(** * nuuanu seeding tool: a shallow embedding of [types.ts], the helpers of
    [utils] and the handlers of [App.tsx], with the properties of its
    state and derivation layer.

    Strings are sequences of UTF-16 code units, as the JavaScript host has
    them, so [length] is [String.prototype.length].  Numbers that the code
    only ever uses at integer values are integers.  Handlers are functions
    from the component state to the next component state together with the
    effects they raise (alerts, toasts, console output). *)

From Stdlib Require Import ZArith NArith QArith List Lia Bool String Ascii.
From stdpp Require Import base option list gmap fin_maps.

Set Warnings "-register-all".

Local Open Scope N_scope.

(** ** The host: strings, numbers, JSON *)

Module Js.

(** A string is the list of its UTF-16 code units. *)
Definition jsstring : Type := list N.

(** Source literals are written in UTF-8; [utf8_code_points] decodes the
    bytes of a literal and [utf16_units] gives the code units. *)
Fixpoint utf8_code_points (bs : list N) : list N :=
  match bs with
  | [] => []
  | b0 :: t0 =>
    if b0 <? 128 then b0 :: utf8_code_points t0
    else match t0 with
      | [] => []
      | b1 :: t1 =>
        if b0 <? 224 then ((b0 mod 32) * 64 + b1 mod 64) :: utf8_code_points t1
        else match t1 with
          | [] => []
          | b2 :: t2 =>
            if b0 <? 240
            then ((b0 mod 16) * 4096 + (b1 mod 64) * 64 + b2 mod 64)
                   :: utf8_code_points t2
            else match t2 with
              | [] => []
              | b3 :: t3 =>
                ((b0 mod 8) * 262144 + (b1 mod 64) * 4096
                 + (b2 mod 64) * 64 + b3 mod 64) :: utf8_code_points t3
              end
          end
      end
  end.

Definition utf16_units (cp : N) : list N :=
  if cp <? 65536 then [cp]
  else [55296 + (cp - 65536) / 1024; 56320 + (cp - 65536) mod 1024].
Lemma persisted_yields response state :
  persisted state (ProviderList.Providers response) →
  Exists (yieldsModel response) (ProviderList.Providers response).
Proof.
  intros (p & k & m & I & _ & L & _). apply Exists_exists. exists p.
  split; [done|]. right. intros E. by rewrite E, lookup_empty in L.
Qed.

(** C1 (amended).  When the listing holds a provider "anthropic" that
    yields a default model (a defaults-map entry for it or a non-empty
    model mapping), that provider, wherever it stands in the list, is
    the preliminary default provider; its default model is the entry of its
    model mapping under the key the defaults map gives for "anthropic"
    when there is one (the zero model when the mapping lacks that key);
    and unless the persisted selection is found, the command returns
    that pair. *)
Theorem anthropic_is_default a r response l1 anthropic l2 :
  PostProviderListResponse.StatusCode r = 200%Z →
  PostProviderListResponse.JSON200 r = Some response →
  ProviderList.Providers response = l1 ++ anthropic :: l2 →
  ProviderInfo.Id anthropic = "anthropic" →
  Forall (λ p, ProviderInfo.Id p ≠ "anthropic") l2 →
  yieldsModel response anthropic →
  ∃ model,
    seedDefault rangeModels response
    = (Some anthropic, Some model, ProviderList.Providers response)
    ∧ (∀ k, ProviderList.Default response !! "anthropic" = Some k →
            model = default ModelInfo.zero
                      (ProviderInfo.Models anthropic !! k))
    ∧ (¬ persisted (App.State a) (ProviderList.Providers response) →
       InitializeProvider rangeModels a (Some r, None)
       = ([EvRequest PostProviderList],
          Done (Some (ModelSelectedMsg anthropic model)))).
Proof.
  intros S J E Ia F Y.
  pose proof (seedDefault_anthropic response l1 anthropic l2 E Ia F Y) as D.
  pose proof Y as Y'.
  apply (getDefaultModel_Some AtAnthropic) in Y' as [model G].
  rewrite G in D. exists model. split; [done|]. split.
  - intros k Ek. rewrite <- Ia in Ek.
    rewrite (getDefaultModel_entry AtAnthropic _ _ _ Ek) in G. by injection G.
  - intros NP. rewrite (InitializeProvider_ok a r response S J).
    rewrite bool_decide_eq_false_2 by (rewrite E, length_app; simpl; lia).
    by rewrite D, resolve_missing.
Qed.
(** [float64(n)] for any positive [int64]: a normal float, at most one
    unit in the last place above [n]. *)
Lemma of_int_upper (n : Z) :
  0 < n <= Int64.max_int ->
  exists m e,
    Float64.of_int n = S754_finite false m e
    /\ Z.pos (digits2_pos m) = 53
    /\ -52 <= e <= 11
    /\ Z.pos m * 2 ^ (e + 52) * 2 ^ 52 <= n * 2 ^ 52 * (2 ^ 52 + 1).
Proof.
  intros Hn. unfold Int64.max_int in Hn.
  change (2 ^ 63 - 1) with 9223372036854775807 in Hn.
  destruct (Z_lt_le_dec n (2 ^ 53)) as [Small | Large].
  - destruct (of_int_exact n) as (m & e & E & Hd & He & Hv).
    { change (2 ^ 54) with 18014398509481984.
      change (2 ^ 53) with 9007199254740992 in Small. lia. }
    { lia. }
    exists m, e. rewrite Hv.
    repeat split; try assumption; try lia.
  - destruct n as [| p | p]; try lia.
    assert (Hdp : 54 <= Z.pos (digits2_pos p) <= 63).
    { pose proof (digits2_range p 53 63) as R.
      change (2 ^ 63) with 9223372036854775808 in R. lia. }
    unfold Float64.of_int, binary_normalize, binary_round.
    rewrite fexp_normal by lia. unfold shl_align.
    destruct (Z.pos (digits2_pos p) + 0 - 53 - 0) as [| k | k] eqn:Ek; try lia.
    destruct (binary_round_aux_bounds p 0 loc_Exact)
      as (M & E & -> & HdM & HE & HM & Hcut); [lia | lia |].
    set (n := Z.pos (digits2_pos p) - 53) in *.
    exists M, E. split; [reflexivity |]. split; [exact HdM |]. split; [lia |].
    set (t := E - (0 + n)) in *.
    assert (Ht : 0 <= t) by (unfold t; lia).
    replace (E + 52) with (t + n + 52) by (unfold t; lia).
    rewrite !pow2_split by lia.
    set (Pn := 2 ^ n) in *.
    assert (HPn : 0 < Pn) by (apply Z.pow_pos_nonneg; lia).
    set (p1 := Z.pos p / Pn) in *.
    assert (Hp1 : p1 * Pn <= Z.pos p).
    { unfold p1. pose proof (Z.mul_div_le (Z.pos p) Pn HPn). lia. }
    set (Y := Z.pos M * 2 ^ t) in *.
    change (2 ^ 52) with 4503599627370496 in *.
    assert (H1 : Y * 4503599627370496 <= p1 * 4503599627370497) by lia.
    assert (H2 : Y * Pn * 4503599627370496 <= Z.pos p * 4503599627370497) by nia.
    replace (Z.pos M * (2 ^ t * Pn * 4503599627370496) * 4503599627370496)
      with (Y * Pn * 4503599627370496 * 4503599627370496) by (unfold Y; ring).
    nia.
Qed.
.....
Work item:
Retype the data exactly as given.

Task answer:
(** * nuuanu seeding tool: a shallow embedding of [types.ts], the helpers of
    [utils] and the handlers of [App.tsx], with the properties of its
    state and derivation layer.

    Strings are sequences of UTF-16 code units, as the JavaScript host has
    them, so [length] is [String.prototype.length].  Numbers that the code
    only ever uses at integer values are integers.  Handlers are functions
    from the component state to the next component state together with the
    effects they raise (alerts, toasts, console output). *)

From Stdlib Require Import ZArith NArith QArith List Lia Bool String Ascii.
From stdpp Require Import base option list gmap fin_maps.

Set Warnings "-register-all".

Local Open Scope N_scope.

(** ** The host: strings, numbers, JSON *)

Module Js.

(** A string is the list of its UTF-16 code units. *)
Definition jsstring : Type := list N.

(** Source literals are written in UTF-8; [utf8_code_points] decodes the
    bytes of a literal and [utf16_units] gives the code units. *)
Fixpoint utf8_code_points (bs : list N) : list N :=
  match bs with
  | [] => []
  | b0 :: t0 =>
    if b0 <? 128 then b0 :: utf8_code_points t0
    else match t0 with
      | [] => []
      | b1 :: t1 =>
        if b0 <? 224 then ((b0 mod 32) * 64 + b1 mod 64) :: utf8_code_points t1
        else match t1 with
          | [] => []
          | b2 :: t2 =>
            if b0 <? 240
            then ((b0 mod 16) * 4096 + (b1 mod 64) * 64 + b2 mod 64)
                   :: utf8_code_points t2
            else match t2 with
              | [] => []
              | b3 :: t3 =>
                ((b0 mod 8) * 262144 + (b1 mod 64) * 4096
                 + (b2 mod 64) * 64 + b3 mod 64) :: utf8_code_points t3
              end
          end
      end
  end.

Definition utf16_units (cp : N) : list N :=
  if cp <? 65536 then [cp]
  else [55296 + (cp - 65536) / 1024; 56320 + (cp - 65536) mod 1024].
Lemma persisted_yields response state :
  persisted state (ProviderList.Providers response) →
  Exists (yieldsModel response) (ProviderList.Providers response).
Proof.
  intros (p & k & m & I & _ & L & _). apply Exists_exists. exists p.
  split; [done|]. right. intros E. by rewrite E, lookup_empty in L.
Qed.

(** C1 (amended).  When the listing holds a provider "anthropic" that
    yields a default model (a defaults-map entry for it or a non-empty
    model mapping), that provider, wherever it stands in the list, is
    the preliminary default provider; its default model is the entry of its
    model mapping under the key the defaults map gives for "anthropic"
    when there is one (the zero model when the mapping lacks that key);
    and unless the persisted selection is found, the command returns
    that pair. *)
Theorem anthropic_is_default a r response l1 anthropic l2 :
  PostProviderListResponse.StatusCode r = 200%Z →
  PostProviderListResponse.JSON200 r = Some response →
  ProviderList.Providers response = l1 ++ anthropic :: l2 →
  ProviderInfo.Id anthropic = "anthropic" →
  Forall (λ p, ProviderInfo.Id p ≠ "anthropic") l2 →
  yieldsModel response anthropic →
  ∃ model,
    seedDefault rangeModels response
    = (Some anthropic, Some model, ProviderList.Providers response)
    ∧ (∀ k, ProviderList.Default response !! "anthropic" = Some k →
            model = default ModelInfo.zero
                      (ProviderInfo.Models anthropic !! k))
    ∧ (¬ persisted (App.State a) (ProviderList.Providers response) →
       InitializeProvider rangeModels a (Some r, None)
       = ([EvRequest PostProviderList],
          Done (Some (ModelSelectedMsg anthropic model)))).
Proof.
  intros S J E Ia F Y.
  pose proof (seedDefault_anthropic response l1 anthropic l2 E Ia F Y) as D.
  pose proof Y as Y'.
  apply (getDefaultModel_Some AtAnthropic) in Y' as [model G].
  rewrite G in D. exists model. split; [done|]. split.
  - intros k Ek. rewrite <- Ia in Ek.
    rewrite (getDefaultModel_entry AtAnthropic _ _ _ Ek) in G. by injection G.
  - intros NP. rewrite (InitializeProvider_ok a r response S J).
    rewrite bool_decide_eq_false_2 by (rewrite E, length_app; simpl; lia).
    by rewrite D, resolve_missing.
Qed.
(** [float64(n)] for any positive [int64]: a normal float, at most one
    unit in the last place above [n]. *)
Lemma of_int_upper (n : Z) :
  0 < n <= Int64.max_int ->
  exists m e,
    Float64.of_int n = S754_finite false m e
    /\ Z.pos (digits2_pos m) = 53
    /\ -52 <= e <= 11
    /\ Z.pos m * 2 ^ (e + 52) * 2 ^ 52 <= n * 2 ^ 52 * (2 ^ 52 + 1).
Proof.
  intros Hn. unfold Int64.max_int in Hn.
  change (2 ^ 63 - 1) with 9223372036854775807 in Hn.
  destruct (Z_lt_le_dec n (2 ^ 53)) as [Small | Large].
  - destruct (of_int_exact n) as (m & e & E & Hd & He & Hv).
    { change (2 ^ 54) with 18014398509481984.
      change (2 ^ 53) with 9007199254740992 in Small. lia. }
    { lia. }
    exists m, e. rewrite Hv.
    repeat split; try assumption; try lia.
  - destruct n as [| p | p]; try lia.
    assert (Hdp : 54 <= Z.pos (digits2_pos p) <= 63).
    { pose proof (digits2_range p 53 63) as R.
      change (2 ^ 63) with 9223372036854775808 in R. lia. }
    unfold Float64.of_int, binary_normalize, binary_round.
    rewrite fexp_normal by lia. unfold shl_align.
    destruct (Z.pos (digits2_pos p) + 0 - 53 - 0) as [| k | k] eqn:Ek; try lia.
    destruct (binary_round_aux_bounds p 0 loc_Exact)
      as (M & E & -> & HdM & HE & HM & Hcut); [lia | lia |].
    set (n := Z.pos (digits2_pos p) - 53) in *.
    exists M, E. split; [reflexivity |]. split; [exact HdM |]. split; [lia |].
    set (t := E - (0 + n)) in *.
    assert (Ht : 0 <= t) by (unfold t; lia).
    replace (E + 52) with (t + n + 52) by (unfold t; lia).
    rewrite !pow2_split by lia.
    set (Pn := 2 ^ n) in *.
    assert (HPn : 0 < Pn) by (apply Z.pow_pos_nonneg; lia).
    set (p1 := Z.pos p / Pn) in *.
    assert (Hp1 : p1 * Pn <= Z.pos p).
    { unfold p1. pose proof (Z.mul_div_le (Z.pos p) Pn HPn). lia. }
    set (Y := Z.pos M * 2 ^ t) in *.
    change (2 ^ 52) with 4503599627370496 in *.
    assert (H1 : Y * 4503599627370496 <= p1 * 4503599627370497) by lia.
    assert (H2 : Y * Pn * 4503599627370496 <= Z.pos p * 4503599627370497) by nia.
    replace (Z.pos M * (2 ^ t * Pn * 4503599627370496) * 4503599627370496)
      with (Y * Pn * 4503599627370496 * 4503599627370496) by (unfold Y; ring).
    nia.
Qed.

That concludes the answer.